Problem requirements:
Produce an exact copy of the lines below, starting at the first and ending with the line containing "shown_end (sample_call 0".

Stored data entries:

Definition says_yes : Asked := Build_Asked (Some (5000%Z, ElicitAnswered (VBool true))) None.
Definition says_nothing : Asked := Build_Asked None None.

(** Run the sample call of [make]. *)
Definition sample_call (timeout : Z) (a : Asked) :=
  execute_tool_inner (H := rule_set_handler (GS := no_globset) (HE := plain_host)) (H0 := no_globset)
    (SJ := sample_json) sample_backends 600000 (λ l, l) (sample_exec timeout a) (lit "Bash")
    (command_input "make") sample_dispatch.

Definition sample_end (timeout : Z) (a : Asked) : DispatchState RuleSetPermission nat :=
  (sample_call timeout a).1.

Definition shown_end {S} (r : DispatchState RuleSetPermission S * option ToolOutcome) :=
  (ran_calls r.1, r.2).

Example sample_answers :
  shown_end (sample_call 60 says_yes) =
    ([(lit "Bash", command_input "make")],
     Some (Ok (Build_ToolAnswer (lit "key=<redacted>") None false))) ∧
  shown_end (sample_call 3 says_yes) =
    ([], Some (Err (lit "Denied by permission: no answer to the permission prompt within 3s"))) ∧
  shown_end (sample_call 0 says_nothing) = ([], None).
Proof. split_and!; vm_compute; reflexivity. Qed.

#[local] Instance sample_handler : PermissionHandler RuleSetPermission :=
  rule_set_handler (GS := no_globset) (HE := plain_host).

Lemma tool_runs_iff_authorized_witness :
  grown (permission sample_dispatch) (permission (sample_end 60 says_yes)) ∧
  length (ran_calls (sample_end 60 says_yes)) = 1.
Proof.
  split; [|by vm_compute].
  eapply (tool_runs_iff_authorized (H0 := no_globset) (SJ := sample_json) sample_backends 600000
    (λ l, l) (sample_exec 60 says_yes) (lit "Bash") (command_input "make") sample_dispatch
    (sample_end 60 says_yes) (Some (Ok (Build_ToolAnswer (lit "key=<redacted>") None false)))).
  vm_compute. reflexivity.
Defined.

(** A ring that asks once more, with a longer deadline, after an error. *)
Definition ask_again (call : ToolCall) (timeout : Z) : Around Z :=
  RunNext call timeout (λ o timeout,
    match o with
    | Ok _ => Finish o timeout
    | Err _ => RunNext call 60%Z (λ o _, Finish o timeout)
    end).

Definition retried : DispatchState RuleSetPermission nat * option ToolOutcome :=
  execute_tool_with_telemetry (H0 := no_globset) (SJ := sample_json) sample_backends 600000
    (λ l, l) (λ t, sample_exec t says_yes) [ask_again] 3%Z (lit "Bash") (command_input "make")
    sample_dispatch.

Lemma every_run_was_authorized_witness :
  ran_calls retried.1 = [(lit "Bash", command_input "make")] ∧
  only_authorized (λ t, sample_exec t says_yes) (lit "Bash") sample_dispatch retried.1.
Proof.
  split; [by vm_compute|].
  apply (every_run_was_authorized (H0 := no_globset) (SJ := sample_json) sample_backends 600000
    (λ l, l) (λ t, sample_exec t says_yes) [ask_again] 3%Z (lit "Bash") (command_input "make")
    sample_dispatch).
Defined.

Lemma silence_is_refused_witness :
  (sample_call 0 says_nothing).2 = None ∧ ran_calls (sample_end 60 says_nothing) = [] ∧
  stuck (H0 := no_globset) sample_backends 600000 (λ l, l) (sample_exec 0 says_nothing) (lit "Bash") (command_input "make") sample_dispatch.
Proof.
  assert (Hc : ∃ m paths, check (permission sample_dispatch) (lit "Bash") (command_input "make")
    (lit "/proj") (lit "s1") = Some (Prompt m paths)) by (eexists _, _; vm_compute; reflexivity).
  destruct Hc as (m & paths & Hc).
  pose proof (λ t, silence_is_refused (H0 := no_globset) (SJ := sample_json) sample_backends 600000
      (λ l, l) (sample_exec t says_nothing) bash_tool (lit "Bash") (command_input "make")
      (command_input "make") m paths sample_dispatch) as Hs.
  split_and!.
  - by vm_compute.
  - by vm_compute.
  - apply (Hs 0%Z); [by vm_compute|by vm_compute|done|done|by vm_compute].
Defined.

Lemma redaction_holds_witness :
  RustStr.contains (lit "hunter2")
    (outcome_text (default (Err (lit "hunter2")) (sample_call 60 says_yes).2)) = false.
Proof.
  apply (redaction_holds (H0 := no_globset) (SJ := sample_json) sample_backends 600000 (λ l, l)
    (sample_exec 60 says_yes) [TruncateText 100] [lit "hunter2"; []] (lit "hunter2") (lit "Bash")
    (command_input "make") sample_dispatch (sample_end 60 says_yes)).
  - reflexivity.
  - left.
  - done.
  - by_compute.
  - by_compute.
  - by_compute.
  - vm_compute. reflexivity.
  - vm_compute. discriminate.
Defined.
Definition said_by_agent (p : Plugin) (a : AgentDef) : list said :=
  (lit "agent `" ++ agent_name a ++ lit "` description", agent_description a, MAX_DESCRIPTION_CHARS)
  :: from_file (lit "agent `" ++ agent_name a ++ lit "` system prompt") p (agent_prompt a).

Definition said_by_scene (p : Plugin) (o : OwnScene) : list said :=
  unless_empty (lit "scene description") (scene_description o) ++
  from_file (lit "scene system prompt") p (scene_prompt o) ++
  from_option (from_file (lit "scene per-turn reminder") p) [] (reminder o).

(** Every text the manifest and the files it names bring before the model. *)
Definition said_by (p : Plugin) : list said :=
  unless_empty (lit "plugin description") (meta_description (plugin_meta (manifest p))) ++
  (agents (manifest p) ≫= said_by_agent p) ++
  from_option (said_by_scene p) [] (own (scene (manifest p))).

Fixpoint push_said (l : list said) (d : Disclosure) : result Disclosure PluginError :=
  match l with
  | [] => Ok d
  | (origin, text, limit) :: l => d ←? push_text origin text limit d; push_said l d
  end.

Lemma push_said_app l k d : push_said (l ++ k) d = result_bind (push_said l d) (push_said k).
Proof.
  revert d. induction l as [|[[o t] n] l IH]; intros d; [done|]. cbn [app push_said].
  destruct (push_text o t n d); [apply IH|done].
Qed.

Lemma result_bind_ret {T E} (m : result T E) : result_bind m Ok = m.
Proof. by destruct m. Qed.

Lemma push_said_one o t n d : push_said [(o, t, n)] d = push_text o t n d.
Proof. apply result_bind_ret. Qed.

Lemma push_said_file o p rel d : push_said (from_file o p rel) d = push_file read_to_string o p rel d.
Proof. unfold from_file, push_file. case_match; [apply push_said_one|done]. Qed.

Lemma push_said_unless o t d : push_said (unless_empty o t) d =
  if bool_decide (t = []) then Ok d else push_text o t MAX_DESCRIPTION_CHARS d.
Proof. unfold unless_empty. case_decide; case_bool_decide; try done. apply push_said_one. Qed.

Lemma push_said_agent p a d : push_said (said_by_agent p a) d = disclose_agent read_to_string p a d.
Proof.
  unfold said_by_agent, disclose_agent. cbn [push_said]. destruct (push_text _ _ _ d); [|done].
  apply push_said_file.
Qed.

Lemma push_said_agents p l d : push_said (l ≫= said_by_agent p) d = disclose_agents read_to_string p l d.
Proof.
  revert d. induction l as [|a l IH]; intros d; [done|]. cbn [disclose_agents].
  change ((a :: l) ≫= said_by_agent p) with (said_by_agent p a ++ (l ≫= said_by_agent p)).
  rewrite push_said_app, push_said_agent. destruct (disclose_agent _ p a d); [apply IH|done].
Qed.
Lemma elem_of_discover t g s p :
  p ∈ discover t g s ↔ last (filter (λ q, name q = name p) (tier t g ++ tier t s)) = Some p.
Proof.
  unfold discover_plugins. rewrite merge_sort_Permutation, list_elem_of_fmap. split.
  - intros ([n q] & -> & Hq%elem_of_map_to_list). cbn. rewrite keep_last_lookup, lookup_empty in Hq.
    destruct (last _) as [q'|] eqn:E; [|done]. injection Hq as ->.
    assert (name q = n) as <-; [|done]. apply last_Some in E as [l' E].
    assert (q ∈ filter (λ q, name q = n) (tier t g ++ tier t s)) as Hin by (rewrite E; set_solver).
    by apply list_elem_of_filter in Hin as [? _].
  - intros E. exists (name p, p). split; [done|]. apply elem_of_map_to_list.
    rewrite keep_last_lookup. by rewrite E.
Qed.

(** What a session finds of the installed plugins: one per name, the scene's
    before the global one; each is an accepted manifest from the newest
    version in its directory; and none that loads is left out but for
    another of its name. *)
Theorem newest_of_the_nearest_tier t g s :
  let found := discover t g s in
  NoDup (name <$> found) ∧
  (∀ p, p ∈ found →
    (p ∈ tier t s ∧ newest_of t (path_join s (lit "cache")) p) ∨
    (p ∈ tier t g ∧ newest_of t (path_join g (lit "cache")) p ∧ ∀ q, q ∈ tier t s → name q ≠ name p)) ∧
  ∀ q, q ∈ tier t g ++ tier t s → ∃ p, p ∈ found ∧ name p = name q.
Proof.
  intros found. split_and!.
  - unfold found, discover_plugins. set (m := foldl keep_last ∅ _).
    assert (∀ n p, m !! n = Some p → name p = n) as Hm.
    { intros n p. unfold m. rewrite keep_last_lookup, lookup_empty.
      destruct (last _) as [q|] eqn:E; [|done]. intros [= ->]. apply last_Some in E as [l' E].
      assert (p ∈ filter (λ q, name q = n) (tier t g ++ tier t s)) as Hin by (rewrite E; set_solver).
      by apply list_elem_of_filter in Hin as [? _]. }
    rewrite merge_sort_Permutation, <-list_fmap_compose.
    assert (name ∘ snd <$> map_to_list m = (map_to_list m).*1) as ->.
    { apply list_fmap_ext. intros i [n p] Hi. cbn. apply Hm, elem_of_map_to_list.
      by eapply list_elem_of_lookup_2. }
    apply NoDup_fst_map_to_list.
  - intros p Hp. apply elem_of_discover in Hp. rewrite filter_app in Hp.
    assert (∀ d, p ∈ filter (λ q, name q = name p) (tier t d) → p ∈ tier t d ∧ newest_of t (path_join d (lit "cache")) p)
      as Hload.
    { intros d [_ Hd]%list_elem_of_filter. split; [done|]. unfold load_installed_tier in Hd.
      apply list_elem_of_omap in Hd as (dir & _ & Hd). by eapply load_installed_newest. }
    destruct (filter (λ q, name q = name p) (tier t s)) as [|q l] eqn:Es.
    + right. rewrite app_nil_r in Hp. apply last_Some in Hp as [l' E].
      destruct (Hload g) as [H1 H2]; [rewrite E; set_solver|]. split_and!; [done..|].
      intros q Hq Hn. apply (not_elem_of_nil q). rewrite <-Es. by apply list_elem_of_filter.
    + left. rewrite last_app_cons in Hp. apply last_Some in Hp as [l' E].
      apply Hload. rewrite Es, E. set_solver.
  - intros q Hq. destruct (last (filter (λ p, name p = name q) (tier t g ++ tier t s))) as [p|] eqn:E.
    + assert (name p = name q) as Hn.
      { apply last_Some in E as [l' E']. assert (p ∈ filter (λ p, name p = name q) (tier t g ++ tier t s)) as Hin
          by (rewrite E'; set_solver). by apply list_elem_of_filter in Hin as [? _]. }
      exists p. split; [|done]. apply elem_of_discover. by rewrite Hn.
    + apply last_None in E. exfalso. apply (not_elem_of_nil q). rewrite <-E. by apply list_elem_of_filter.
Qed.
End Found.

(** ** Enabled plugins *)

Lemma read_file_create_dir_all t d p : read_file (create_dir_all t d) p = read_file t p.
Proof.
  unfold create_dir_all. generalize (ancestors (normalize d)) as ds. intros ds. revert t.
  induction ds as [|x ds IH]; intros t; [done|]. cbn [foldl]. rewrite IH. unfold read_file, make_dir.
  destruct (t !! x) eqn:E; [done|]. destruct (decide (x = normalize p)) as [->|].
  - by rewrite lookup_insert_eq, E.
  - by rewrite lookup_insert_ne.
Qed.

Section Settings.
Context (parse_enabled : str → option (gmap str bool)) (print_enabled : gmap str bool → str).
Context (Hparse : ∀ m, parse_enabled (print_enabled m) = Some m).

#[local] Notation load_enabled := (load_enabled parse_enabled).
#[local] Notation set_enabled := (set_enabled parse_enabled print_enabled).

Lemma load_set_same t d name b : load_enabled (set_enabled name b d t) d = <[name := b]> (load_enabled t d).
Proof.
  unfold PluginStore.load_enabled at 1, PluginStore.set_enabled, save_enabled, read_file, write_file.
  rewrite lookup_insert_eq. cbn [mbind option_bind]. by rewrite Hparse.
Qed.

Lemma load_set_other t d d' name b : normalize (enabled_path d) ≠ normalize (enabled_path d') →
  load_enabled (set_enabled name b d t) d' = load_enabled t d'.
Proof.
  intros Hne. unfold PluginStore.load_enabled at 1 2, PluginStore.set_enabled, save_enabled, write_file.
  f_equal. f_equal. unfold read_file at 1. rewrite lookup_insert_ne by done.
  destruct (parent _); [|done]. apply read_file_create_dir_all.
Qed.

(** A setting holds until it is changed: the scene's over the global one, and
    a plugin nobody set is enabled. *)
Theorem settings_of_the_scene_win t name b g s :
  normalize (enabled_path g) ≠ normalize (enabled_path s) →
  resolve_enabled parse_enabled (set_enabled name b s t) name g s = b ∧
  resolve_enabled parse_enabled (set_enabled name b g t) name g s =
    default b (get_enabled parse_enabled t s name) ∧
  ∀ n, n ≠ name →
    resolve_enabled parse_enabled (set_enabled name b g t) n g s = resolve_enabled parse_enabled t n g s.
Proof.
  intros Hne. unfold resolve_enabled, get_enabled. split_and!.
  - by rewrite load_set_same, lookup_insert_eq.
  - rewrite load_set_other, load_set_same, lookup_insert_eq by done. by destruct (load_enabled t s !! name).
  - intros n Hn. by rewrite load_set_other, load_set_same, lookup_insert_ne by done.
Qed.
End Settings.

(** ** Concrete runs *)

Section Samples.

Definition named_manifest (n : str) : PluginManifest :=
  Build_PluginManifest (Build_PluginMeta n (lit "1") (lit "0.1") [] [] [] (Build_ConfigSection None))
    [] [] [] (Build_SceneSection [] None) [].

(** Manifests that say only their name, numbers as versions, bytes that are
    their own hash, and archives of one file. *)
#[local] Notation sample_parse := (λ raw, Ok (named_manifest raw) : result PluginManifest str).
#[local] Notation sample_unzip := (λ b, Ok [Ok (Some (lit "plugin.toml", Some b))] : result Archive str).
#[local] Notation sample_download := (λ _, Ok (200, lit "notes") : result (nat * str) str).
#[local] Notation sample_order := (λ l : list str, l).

Task response:
Definition says_yes : Asked := Build_Asked (Some (5000%Z, ElicitAnswered (VBool true))) None.
Definition says_nothing : Asked := Build_Asked None None.

(** Run the sample call of [make]. *)
Definition sample_call (timeout : Z) (a : Asked) :=
  execute_tool_inner (H := rule_set_handler (GS := no_globset) (HE := plain_host)) (H0 := no_globset)
    (SJ := sample_json) sample_backends 600000 (λ l, l) (sample_exec timeout a) (lit "Bash")
    (command_input "make") sample_dispatch.

Definition sample_end (timeout : Z) (a : Asked) : DispatchState RuleSetPermission nat :=
  (sample_call timeout a).1.

Definition shown_end {S} (r : DispatchState RuleSetPermission S * option ToolOutcome) :=
  (ran_calls r.1, r.2).

Example sample_answers :
  shown_end (sample_call 60 says_yes) =
    ([(lit "Bash", command_input "make")],
     Some (Ok (Build_ToolAnswer (lit "key=<redacted>") None false))) ∧
  shown_end (sample_call 3 says_yes) =
    ([], Some (Err (lit "Denied by permission: no answer to the permission prompt within 3s"))) ∧
  shown_end (sample_call 0 says_nothing) = ([], None).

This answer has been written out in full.